======== Recorded data ========

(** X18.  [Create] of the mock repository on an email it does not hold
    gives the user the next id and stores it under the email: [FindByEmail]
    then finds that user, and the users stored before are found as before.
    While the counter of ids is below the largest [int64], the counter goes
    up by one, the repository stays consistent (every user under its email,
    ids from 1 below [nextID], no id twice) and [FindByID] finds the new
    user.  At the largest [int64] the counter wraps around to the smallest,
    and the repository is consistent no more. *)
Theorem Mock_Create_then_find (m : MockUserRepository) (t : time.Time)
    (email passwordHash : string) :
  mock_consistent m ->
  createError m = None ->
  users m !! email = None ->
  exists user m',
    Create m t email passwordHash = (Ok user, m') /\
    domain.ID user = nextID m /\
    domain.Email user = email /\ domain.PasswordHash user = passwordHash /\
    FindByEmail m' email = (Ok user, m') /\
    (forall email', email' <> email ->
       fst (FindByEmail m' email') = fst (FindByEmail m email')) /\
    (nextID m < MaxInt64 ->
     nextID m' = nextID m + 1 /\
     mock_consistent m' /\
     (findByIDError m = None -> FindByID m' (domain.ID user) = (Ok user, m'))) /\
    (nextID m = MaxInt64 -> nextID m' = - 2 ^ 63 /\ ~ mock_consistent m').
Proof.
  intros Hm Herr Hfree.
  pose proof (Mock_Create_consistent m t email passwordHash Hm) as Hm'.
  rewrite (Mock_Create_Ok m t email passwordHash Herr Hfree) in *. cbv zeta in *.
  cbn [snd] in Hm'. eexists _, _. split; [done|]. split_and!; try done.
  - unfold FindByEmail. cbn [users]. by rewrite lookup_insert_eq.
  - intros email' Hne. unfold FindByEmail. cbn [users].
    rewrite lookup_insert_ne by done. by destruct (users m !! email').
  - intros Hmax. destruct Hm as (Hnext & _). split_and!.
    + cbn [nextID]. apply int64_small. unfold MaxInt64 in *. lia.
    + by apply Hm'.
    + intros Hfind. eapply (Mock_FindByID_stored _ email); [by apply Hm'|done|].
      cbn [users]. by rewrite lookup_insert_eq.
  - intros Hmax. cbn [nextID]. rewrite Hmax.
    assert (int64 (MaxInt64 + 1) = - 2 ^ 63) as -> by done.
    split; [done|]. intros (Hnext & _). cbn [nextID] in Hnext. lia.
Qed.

========
======== Recorded data ========

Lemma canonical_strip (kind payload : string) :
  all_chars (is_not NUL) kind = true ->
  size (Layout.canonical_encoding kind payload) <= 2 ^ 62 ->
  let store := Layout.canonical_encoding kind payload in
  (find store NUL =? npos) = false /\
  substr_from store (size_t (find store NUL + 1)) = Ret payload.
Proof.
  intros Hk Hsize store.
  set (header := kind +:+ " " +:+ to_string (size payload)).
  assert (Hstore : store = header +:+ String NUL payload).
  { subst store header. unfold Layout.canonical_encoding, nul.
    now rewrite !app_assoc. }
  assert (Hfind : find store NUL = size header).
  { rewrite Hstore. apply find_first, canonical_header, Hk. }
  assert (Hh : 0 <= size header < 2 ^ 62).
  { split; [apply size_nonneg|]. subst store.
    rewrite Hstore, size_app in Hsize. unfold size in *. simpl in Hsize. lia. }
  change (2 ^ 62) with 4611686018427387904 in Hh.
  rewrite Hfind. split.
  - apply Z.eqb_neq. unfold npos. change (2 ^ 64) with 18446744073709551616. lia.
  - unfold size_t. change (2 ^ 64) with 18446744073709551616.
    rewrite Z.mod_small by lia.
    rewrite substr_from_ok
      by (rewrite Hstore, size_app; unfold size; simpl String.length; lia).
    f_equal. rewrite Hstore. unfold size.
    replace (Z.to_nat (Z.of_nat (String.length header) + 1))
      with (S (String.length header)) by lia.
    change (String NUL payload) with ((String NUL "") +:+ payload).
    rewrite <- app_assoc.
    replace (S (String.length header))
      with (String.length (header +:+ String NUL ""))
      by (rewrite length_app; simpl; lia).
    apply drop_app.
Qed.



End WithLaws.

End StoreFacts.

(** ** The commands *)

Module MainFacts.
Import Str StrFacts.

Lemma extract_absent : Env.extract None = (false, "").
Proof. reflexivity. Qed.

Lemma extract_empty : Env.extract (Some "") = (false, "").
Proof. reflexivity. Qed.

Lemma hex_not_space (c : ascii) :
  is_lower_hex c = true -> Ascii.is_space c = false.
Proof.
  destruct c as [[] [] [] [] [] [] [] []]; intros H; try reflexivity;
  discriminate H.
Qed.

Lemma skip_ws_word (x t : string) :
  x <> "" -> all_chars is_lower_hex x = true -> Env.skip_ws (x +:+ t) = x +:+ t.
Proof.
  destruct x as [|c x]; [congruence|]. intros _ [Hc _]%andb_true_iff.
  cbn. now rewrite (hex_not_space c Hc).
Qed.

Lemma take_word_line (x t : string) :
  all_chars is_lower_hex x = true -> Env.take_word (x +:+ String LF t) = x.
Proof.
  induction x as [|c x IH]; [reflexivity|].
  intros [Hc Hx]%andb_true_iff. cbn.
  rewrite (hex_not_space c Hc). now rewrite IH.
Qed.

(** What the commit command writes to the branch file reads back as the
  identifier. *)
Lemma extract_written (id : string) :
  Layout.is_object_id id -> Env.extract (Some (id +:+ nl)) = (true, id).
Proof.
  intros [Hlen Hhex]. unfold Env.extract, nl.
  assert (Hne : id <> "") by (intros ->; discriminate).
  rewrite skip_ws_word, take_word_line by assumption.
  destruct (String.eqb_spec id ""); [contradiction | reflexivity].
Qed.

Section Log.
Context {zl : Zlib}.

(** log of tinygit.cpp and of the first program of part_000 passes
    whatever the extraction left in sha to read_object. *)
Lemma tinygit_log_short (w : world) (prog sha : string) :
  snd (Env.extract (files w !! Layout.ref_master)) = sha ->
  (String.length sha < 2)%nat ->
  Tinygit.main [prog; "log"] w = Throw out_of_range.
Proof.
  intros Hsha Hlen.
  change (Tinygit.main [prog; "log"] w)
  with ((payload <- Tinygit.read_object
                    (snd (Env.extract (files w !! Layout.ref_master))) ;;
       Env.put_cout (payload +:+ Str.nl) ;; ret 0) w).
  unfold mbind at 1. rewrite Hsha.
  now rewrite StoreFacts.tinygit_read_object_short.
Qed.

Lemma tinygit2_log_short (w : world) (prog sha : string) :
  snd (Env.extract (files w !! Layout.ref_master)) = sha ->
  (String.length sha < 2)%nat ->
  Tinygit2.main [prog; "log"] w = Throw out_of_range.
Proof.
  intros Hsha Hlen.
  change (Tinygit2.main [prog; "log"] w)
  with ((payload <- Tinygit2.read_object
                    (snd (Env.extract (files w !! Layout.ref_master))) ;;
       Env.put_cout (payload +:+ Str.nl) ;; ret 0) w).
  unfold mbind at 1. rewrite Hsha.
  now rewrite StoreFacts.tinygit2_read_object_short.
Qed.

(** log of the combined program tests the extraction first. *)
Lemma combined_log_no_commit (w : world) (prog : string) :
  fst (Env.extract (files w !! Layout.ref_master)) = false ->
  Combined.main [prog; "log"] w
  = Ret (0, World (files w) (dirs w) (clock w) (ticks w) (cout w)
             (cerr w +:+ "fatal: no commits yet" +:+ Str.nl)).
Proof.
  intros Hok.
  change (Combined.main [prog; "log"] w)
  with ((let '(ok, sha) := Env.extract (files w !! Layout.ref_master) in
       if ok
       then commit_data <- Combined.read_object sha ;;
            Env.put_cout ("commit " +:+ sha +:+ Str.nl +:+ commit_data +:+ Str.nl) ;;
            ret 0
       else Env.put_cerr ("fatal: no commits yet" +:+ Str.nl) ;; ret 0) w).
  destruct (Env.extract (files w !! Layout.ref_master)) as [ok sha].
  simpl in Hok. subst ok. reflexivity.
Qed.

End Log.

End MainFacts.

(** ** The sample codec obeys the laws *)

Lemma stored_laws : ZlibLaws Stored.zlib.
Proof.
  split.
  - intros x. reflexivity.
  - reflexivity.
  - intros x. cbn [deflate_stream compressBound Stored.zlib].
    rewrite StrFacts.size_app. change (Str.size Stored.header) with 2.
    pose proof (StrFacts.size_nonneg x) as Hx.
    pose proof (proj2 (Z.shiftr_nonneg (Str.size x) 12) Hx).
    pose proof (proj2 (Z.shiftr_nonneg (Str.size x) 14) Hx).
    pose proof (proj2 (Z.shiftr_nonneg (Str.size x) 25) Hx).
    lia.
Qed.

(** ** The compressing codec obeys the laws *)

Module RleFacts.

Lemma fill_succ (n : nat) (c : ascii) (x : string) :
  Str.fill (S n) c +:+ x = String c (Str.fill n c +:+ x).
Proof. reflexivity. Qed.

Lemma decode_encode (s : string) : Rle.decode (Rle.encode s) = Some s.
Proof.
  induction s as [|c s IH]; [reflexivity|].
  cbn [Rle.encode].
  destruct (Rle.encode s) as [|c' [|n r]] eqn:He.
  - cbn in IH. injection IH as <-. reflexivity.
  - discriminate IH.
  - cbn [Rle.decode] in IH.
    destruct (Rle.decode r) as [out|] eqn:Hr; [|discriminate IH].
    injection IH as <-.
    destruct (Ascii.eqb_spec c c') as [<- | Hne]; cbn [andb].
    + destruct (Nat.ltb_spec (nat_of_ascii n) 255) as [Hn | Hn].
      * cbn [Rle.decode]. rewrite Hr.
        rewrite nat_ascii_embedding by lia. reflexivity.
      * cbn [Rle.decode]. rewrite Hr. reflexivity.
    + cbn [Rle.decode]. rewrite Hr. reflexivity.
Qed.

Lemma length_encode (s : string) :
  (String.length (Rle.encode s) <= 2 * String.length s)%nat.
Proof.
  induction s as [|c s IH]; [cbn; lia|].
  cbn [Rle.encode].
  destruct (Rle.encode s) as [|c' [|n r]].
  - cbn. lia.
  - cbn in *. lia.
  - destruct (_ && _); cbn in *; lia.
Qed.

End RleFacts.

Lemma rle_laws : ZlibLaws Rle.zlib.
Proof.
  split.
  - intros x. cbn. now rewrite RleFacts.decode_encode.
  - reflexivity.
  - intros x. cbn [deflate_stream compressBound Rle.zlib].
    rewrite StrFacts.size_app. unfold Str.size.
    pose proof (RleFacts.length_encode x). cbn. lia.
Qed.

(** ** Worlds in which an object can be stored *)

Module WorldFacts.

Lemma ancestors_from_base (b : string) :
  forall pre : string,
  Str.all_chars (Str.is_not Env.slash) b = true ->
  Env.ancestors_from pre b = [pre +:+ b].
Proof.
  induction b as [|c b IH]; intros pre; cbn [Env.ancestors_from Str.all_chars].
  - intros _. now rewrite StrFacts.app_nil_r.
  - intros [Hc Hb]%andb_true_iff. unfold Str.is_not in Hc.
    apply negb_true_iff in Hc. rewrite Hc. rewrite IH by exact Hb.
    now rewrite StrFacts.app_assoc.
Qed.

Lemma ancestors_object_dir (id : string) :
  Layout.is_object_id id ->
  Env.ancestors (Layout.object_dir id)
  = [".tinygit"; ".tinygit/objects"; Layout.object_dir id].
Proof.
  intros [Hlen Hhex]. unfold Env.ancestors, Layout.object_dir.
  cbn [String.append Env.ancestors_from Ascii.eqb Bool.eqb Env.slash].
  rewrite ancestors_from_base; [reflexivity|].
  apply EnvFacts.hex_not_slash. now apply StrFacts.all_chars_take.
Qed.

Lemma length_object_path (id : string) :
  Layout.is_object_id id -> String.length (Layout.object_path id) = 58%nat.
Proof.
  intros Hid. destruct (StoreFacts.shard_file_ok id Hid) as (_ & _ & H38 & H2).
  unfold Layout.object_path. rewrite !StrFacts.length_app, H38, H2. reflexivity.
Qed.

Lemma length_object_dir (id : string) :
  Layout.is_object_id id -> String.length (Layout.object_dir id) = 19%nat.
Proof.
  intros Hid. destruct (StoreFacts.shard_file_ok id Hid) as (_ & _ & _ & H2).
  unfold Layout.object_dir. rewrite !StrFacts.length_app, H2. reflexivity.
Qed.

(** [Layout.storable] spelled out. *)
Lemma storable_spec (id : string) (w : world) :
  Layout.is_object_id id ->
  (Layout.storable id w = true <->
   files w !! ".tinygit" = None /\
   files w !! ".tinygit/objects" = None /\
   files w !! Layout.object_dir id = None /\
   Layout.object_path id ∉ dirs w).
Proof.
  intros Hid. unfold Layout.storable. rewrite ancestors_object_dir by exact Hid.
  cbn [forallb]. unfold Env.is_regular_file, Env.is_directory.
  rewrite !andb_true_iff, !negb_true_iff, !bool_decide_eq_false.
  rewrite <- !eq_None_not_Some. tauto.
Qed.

========

### What you are asked to do:
Using the data above, print exactly the lines from the line that contains "domain.Email user = email" through the line that contains "assert (int64 (MaxInt64", with both included.

### Written solution:
    domain.Email user = email /\ domain.PasswordHash user = passwordHash /\
    FindByEmail m' email = (Ok user, m') /\
    (forall email', email' <> email ->
       fst (FindByEmail m' email') = fst (FindByEmail m email')) /\
    (nextID m < MaxInt64 ->
     nextID m' = nextID m + 1 /\
     mock_consistent m' /\
     (findByIDError m = None -> FindByID m' (domain.ID user) = (Ok user, m'))) /\
    (nextID m = MaxInt64 -> nextID m' = - 2 ^ 63 /\ ~ mock_consistent m').
Proof.
  intros Hm Herr Hfree.
  pose proof (Mock_Create_consistent m t email passwordHash Hm) as Hm'.
  rewrite (Mock_Create_Ok m t email passwordHash Herr Hfree) in *. cbv zeta in *.
  cbn [snd] in Hm'. eexists _, _. split; [done|]. split_and!; try done.
  - unfold FindByEmail. cbn [users]. by rewrite lookup_insert_eq.
  - intros email' Hne. unfold FindByEmail. cbn [users].
    rewrite lookup_insert_ne by done. by destruct (users m !! email').
  - intros Hmax. destruct Hm as (Hnext & _). split_and!.
    + cbn [nextID]. apply int64_small. unfold MaxInt64 in *. lia.
    + by apply Hm'.
    + intros Hfind. eapply (Mock_FindByID_stored _ email); [by apply Hm'|done|].
      cbn [users]. by rewrite lookup_insert_eq.
  - intros Hmax. cbn [nextID]. rewrite Hmax.
    assert (int64 (MaxInt64 + 1) = - 2 ^ 63) as -> by done.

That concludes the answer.